Task statement:
Begin at the first line below and copy each line exactly, ending with the line where "Definition call_envelope (name" appears.

════

(* ===== verification/Sdk.v ===== *)
(** The helper library Go plugins are written with
    (src/contracts/sdks/go/ratplugin/plugin.go): settings from the environment, the caller's
    tenant, and calling a capability through the gateway. *)
From S2P Require Import Prelude Manifest Registry CallContext Gateway Reconciler DeployRuntime Supervisor Plane Rewire Control Validate Daemon.

(** ** Settings *)

Definition envOr (Getenv : string -> string) (name def : string) : string :=
  if decide (Getenv name = "") then def else Getenv name.

Definition env_pair (out : gmap string string) (kv : string) : gmap string string :=
  let '(k, v, ok) := Cut "=" kv in if ok : bool then <[TrimSpace k := v]> out else out.
Definition EnvMap (value : string) : gmap string string := fold_left env_pair (Split "," value) ∅.

(** ** The envelope of a call *)

Definition hex_nibble (n : nat) : ascii := if (n <? 10)%nat then byte_of (48 + n) else byte_of (87 + n).
Fixpoint hex_EncodeToString (s : string) : string :=
  match s with
  | "" => ""
  | String a s => String (hex_nibble (nat_of_ascii a / 16)) (String (hex_nibble (nat_of_ascii a mod 16)) (hex_EncodeToString s))
  end.

(** From sixteen and eight random bytes. *)
Definition newTraceparent (trace span : string) : string :=
  "00-" +:+ hex_EncodeToString trace +:+ "-" +:+ hex_EncodeToString span +:+ "-01".

Section Client.
Context (proto_Unmarshal : string -> option RequestContext).
Context (proto_Marshal : RequestContext -> result string).

Definition CallerTenant (c : Ctx) : string := GetTenant (GetIdentity (readCallMeta proto_Unmarshal c)).

(** A client, by the name of its plugin. *)
Definition call_envelope (name trace span : string) (c : Ctx) : RequestContext :=
  let tenant := if decide (CallerTenant c = "") then "default" else CallerTenant c in
  mkRequestContext (Some (mkTrace (newTraceparent trace span) "" name)) (Some (mkIdentity name None tenant)) 0.

(** The context the gateway is called with. *)
Definition call_context (name trace span : string) (c : Ctx) : Ctx :=
  AppendToOutgoingContext c callMetaHeader
    match proto_Marshal (call_envelope name trace span c) with Ok b => b | Err _ => "" end.

(** [invoke] is the remote call; the request is marshalled before and the response
    unmarshalled after it. *)
Definition Client_Call {Resp} (invoke : Ctx -> string -> string -> result string) (unmarshal : string -> result Resp)
    (name trace span : string) (c : Ctx) (capability : string) (payload : result string) : result Resp :=
  let? payload := payload in
  let? out := invoke (call_context name trace span c) capability payload in
  unmarshal out.
End Client.

(** ** Settings read back *)

Definition setting (kv : string * string) : Prop :=
  no_byte "=" kv.1 = true /\ no_byte "," kv.1 = true /\ no_byte "," kv.2 = true /\ TrimSpace kv.1 = kv.1.
Definition write_setting (kv : string * string) : string := kv.1 +:+ "=" +:+ kv.2.

(** Settings written as comma-separated pairs are read back: the last one wins for a key, and
    a value may contain an equals sign. *)
Lemma EnvMap_written (l : list (string * string)) :
  l <> [] -> Forall setting l ->
  EnvMap (Join (write_setting <$> l) ",") = fold_left (fun m kv => <[kv.1 := kv.2]> m) l ∅.
Proof.
  intros Hne Hl. unfold EnvMap. rw Paths.Split_Join.
  2:{ by destruct l. }
  2:{ apply Forall_fmap. apply (Forall_impl _ _ _ Hl). intros kv (_ & H1 & H2 & _). simpl. unfold write_setting.
      rw !no_byte_app H1 H2. done. }
  clear Hne. generalize (∅ : gmap string string) as m. induction Hl as [|kv l (H1 & _ & _ & H2) _ IH]; intros m; [done|].
  rw fmap_cons. cbn [fold_left]. unfold env_pair at 2. unfold write_setting at 1.
  change (kv.1 +:+ "=" +:+ kv.2) with (kv.1 +:+ String "=" kv.2). rw (Cut_app "=" _ _ H1) H2. apply IH.
Qed.

(** ** Calls through the gateway *)

Lemma hex_length s : String.length (hex_EncodeToString s) = (2 * String.length s)%nat.
Proof. induction s as [|a s IH]; simpl; [done|]. rw IH. lia. Qed.

Lemma hex_nibble_no_dash n : (n < 16)%nat -> bool_decide (hex_nibble n = "-"%char) = false.
Proof. intros Hn. do 16 (destruct n as [|n]; [by vm_compute|]). lia. Qed.

Lemma hex_no_dash s : no_byte "-" (hex_EncodeToString s) = true.
Proof.
  induction s as [|a s IH]; [done|]. pose proof (nat_ascii_bounded a) as Ha.
  assert (nat_of_ascii a mod 16 < 16)%nat as H1 by (by apply Nat.mod_upper_bound).
  assert (nat_of_ascii a / 16 < 16)%nat as H2 by (by apply Nat.Div0.div_lt_upper_bound).
  apply hex_nibble_no_dash in H1, H2. cbn [hex_EncodeToString]. unfold no_byte in *. cbn [str_forall].
  by rw H1 H2 IH.
Qed.

Lemma newTraceparent_wf trace span :
  String.length trace = 16%nat -> String.length span = 8%nat -> wellFormedTraceparent (newTraceparent trace span) = true.
Proof.
  intros Ht Hs. unfold wellFormedTraceparent, newTraceparent.
  change ("00-" +:+ hex_EncodeToString trace +:+ "-" +:+ hex_EncodeToString span +:+ "-01")
    with ("00" +:+ String "-" (hex_EncodeToString trace +:+ String "-" (hex_EncodeToString span +:+ String "-" "01"))).
  rw !Split_app; [|apply hex_no_dash..|done]. simpl. unfold len. by rw !hex_length Ht Hs.
Qed.

Section Calls.
Context {Conn : Type}.
Context (unmarshal : string -> option RequestContext) (marshal : RequestContext -> result string).
Context (conn_Invoke : Conn -> Ctx -> string -> string -> result string).
(** The call context as the gateway's handler receives it. *)
Context (transport : Ctx -> Ctx).

(** What is marshalled is unmarshalled to itself (marshalling refuses text that is not UTF-8). *)
Definition encodes (rc : RequestContext) : Prop := exists b, marshal rc = Ok b /\ unmarshal b = Some rc.

(** The gateway's plugin door, as a client reaches it. *)
Definition plugin_door (g : Gateway (Conn := Conn)) (w : World) (c : Ctx) (capability payload : string) :
    option (result string * World) :=
  PluginAuthUnaryInterceptor g (transport c) (Gateway_Invoke unmarshal marshal conn_Invoke g capability payload) w.

Context (Hcarry : carries transport).
Implicit Types (g : Gateway (Conn := Conn)) (w : World (Conn := Conn)).

Lemma call_context_md name trace span c k :
  outgoing c = [] -> exists b, md_Get (transport (call_context unmarshal marshal name trace span c)) k
    = (if decide (k = callMetaHeader) then [b] else []) /\
    (encodes (call_envelope unmarshal name trace span c) -> unmarshal b = Some (call_envelope unmarshal name trace span c)).
Proof.
  intros Ho. unfold call_context. set (v := match marshal _ with Ok b => b | Err _ => "" end). exists v. split.
  - rw (hop_md _ Hcarry) /= Ho; [|by repeat constructor]. rw app_nil_l filter_cons filter_nil /=. by repeat case_decide; subst.
  - intros (b & Hm & Hu). unfold v. by rw Hm.
Qed.

Lemma call_header name trace span c k :
  outgoing c = [] -> k <> callMetaHeader ->
  firstHeader (transport (call_context unmarshal marshal name trace span c)) k = "".
Proof.
  intros Ho Hk. unfold firstHeader. destruct (call_context_md name trace span c k Ho) as (b & -> & _).
  by destruct (decide _).
Qed.

Lemma call_unauthenticated g name trace span c :
  outgoing c = [] ->
  Gateway_authenticatePlugin g (transport (call_context unmarshal marshal name trace span c)) =
  if requireAuth g then Err (Status Unauthenticated "C2: missing rat-plugin-token on the plugin door" []) else Ok "".
Proof. intros Ho. unfold Gateway_authenticatePlugin. by rw (call_header name trace span c pluginTokenHeader). Qed.

(** The envelope is read back, its trace is well formed, and no selector is sent. *)
Lemma call_decided g name trace span c capability :
  outgoing c = [] -> String.length trace = 16%nat -> String.length span = 8%nat ->
  encodes (call_envelope unmarshal name trace span c) ->
  let c' := transport (call_context unmarshal marshal name trace span c) in
  readCallMeta unmarshal c' = Some (call_envelope unmarshal name trace span c) /\
  traced unmarshal c' = true /\
  decision_of unmarshal g c' capability = Registry_Select (reg g) name capability ∅.
Proof.
  intros Ho Ht Hs He c'. assert (readCallMeta unmarshal c' = Some (call_envelope unmarshal name trace span c)) as Hr.
  { unfold readCallMeta, c'. destruct (call_context_md name trace span c callMetaHeader Ho) as (b & -> & Hb). by apply Hb. }
  split_and!; [done| |].
  - unfold traced. rw Hr. by apply newTraceparent_wf.
  - unfold decision_of, caller_of. rw Hr (call_header name trace span c selectHeader); [|done..].
    unfold authenticatedCaller, c'. by rw (hop_caller _ Hcarry).
Qed.

(** Where the gateway requires no token, a call through the Go library is decided as the plugin's
    own: its trace is accepted, the one audit record it leaves names the plugin as the caller
    and as the correlation, the decision is the registry's for that plugin with no selector,
    and a provider is contacted only after an allow. *)
Lemma call_is_the_plugins_own g w name trace span c capability payload r w' :
  outgoing c = [] -> String.length trace = 16%nat -> String.length span = 8%nat -> requireAuth g = false ->
  encodes (call_envelope unmarshal name trace span c) ->
  plugin_door g w (call_context unmarshal marshal name trace span c) capability payload = Some (r, w') ->
  exists d, Registry_Select (reg g) name capability ∅ = Some d /\
    audits w' = audits w ++ [decision_record capability name name d] /\
    (calls w' <> calls w -> Allowed d = true).
Proof.
  intros Ho Ht Hs Hg He. destruct (call_decided g name trace span c capability Ho Ht Hs He) as (Hr & Htr & Hd).
  pose proof (call_unauthenticated g name trace span c Ho) as Ha.
  set (c' := transport _) in *. unfold plugin_door, PluginAuthUnaryInterceptor. fold c'. rw Ha Hg /=.
  change (authenticated_ctx c' "") with c'. unfold Gateway_Invoke.
  destruct (Gateway_openCall _ _ _ _ _ _) as [[r0 w0]|] eqn:Hop; [|done].
  apply openCall_cases in Hop as (Hc & [(E & _)|(_ & d & E & Hau & Hres)]); [by rw Htr in E|].
  rw Hd in E. assert (caller_of c' (readCallMeta unmarshal c') = name) as Hcal.
  { unfold caller_of, authenticatedCaller, c'. rw (hop_caller _ Hcarry) /=. fold c'. by rw Hr. }
  unfold decision_audit in Hau. rw Hcal Hr in Hau.
  intros H. exists d. split; [done|]. destruct r0 as [oc|e]; injection H as <- <-; (split; [exact Hau|]).
  - intros _. by destruct Hres as [? _].
  - by rw Hc.
Qed.

End Calls.

(** ** Witnesses *)

Definition demo_name : string := "tester".
Definition demo_trace : string := "0123456789abcdef".
Definition demo_span : string := "01234567".
Definition demo_incoming : Ctx := mkCtx (Some ∅) [] None None None.
Definition demo_envelope : RequestContext := call_envelope (fun _ => None) demo_name demo_trace demo_span demo_incoming.
Definition demo_unmarshal (b : string) : option RequestContext := if decide (b = "envelope") then Some demo_envelope else None.
Definition demo_marshal (rc : RequestContext) : result string := Ok "envelope".
Lemma call_is_the_plugins_own_witness :
  exists r w', plugin_door demo_unmarshal demo_marshal (fun _ _ _ p => Ok p) plain_hop
      (gateway_New (Registry.demo_registry) ∅ [] : Gateway (Conn := unit)) (mkWorld [] [] [])
      (call_context demo_unmarshal demo_marshal demo_name demo_trace demo_span demo_incoming) "rat://state/v1/get" "q" = Some (r, w') /\
    exists d, map a_Caller (audits w') = [demo_name] /\ map a_Allowed (audits w') = [Allowed d].
Proof.
  eexists _, _. split; [vm_compute; reflexivity|].
  edestruct (call_is_the_plugins_own demo_unmarshal demo_marshal (fun _ _ _ p => Ok p) plain_hop plain_hop_carries
    (gateway_New (Registry.demo_registry) ∅ [] : Gateway (Conn := unit)) (mkWorld [] [] []) demo_name demo_trace demo_span
    demo_incoming "rat://state/v1/get" "q") as (d & _ & Ha & _).
  1-4: vm_compute; reflexivity.
  - exists "envelope". split; vm_compute; reflexivity.
  - vm_compute; reflexivity.
  - exists d. rewrite Ha. split; reflexivity.
Defined.

#[local] Existing Instance Daemon.demo_runtime.
Definition sdk_plane : LoadedPlane :=
  mkLoadedPlane "lab" "unix:/run/lab.sock" "podman" 10
    [mkSpec (Validate.demo_manifest "pg" "state-backend" ["rat://state/v1/get"] []) (Some (mkLaunch "rat/state:1" None [])) ""].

════

Reply:
(* ===== verification/Sdk.v ===== *)
(** The helper library Go plugins are written with
    (src/contracts/sdks/go/ratplugin/plugin.go): settings from the environment, the caller's
    tenant, and calling a capability through the gateway. *)
From S2P Require Import Prelude Manifest Registry CallContext Gateway Reconciler DeployRuntime Supervisor Plane Rewire Control Validate Daemon.

(** ** Settings *)

Definition envOr (Getenv : string -> string) (name def : string) : string :=
  if decide (Getenv name = "") then def else Getenv name.

Definition env_pair (out : gmap string string) (kv : string) : gmap string string :=
  let '(k, v, ok) := Cut "=" kv in if ok : bool then <[TrimSpace k := v]> out else out.
Definition EnvMap (value : string) : gmap string string := fold_left env_pair (Split "," value) ∅.

(** ** The envelope of a call *)

Definition hex_nibble (n : nat) : ascii := if (n <? 10)%nat then byte_of (48 + n) else byte_of (87 + n).
Fixpoint hex_EncodeToString (s : string) : string :=
  match s with
  | "" => ""
  | String a s => String (hex_nibble (nat_of_ascii a / 16)) (String (hex_nibble (nat_of_ascii a mod 16)) (hex_EncodeToString s))
  end.

(** From sixteen and eight random bytes. *)
Definition newTraceparent (trace span : string) : string :=
  "00-" +:+ hex_EncodeToString trace +:+ "-" +:+ hex_EncodeToString span +:+ "-01".

Section Client.
Context (proto_Unmarshal : string -> option RequestContext).
Context (proto_Marshal : RequestContext -> result string).

Definition CallerTenant (c : Ctx) : string := GetTenant (GetIdentity (readCallMeta proto_Unmarshal c)).

(** A client, by the name of its plugin. *)
Definition call_envelope (name trace span : string) (c : Ctx) : RequestContext :=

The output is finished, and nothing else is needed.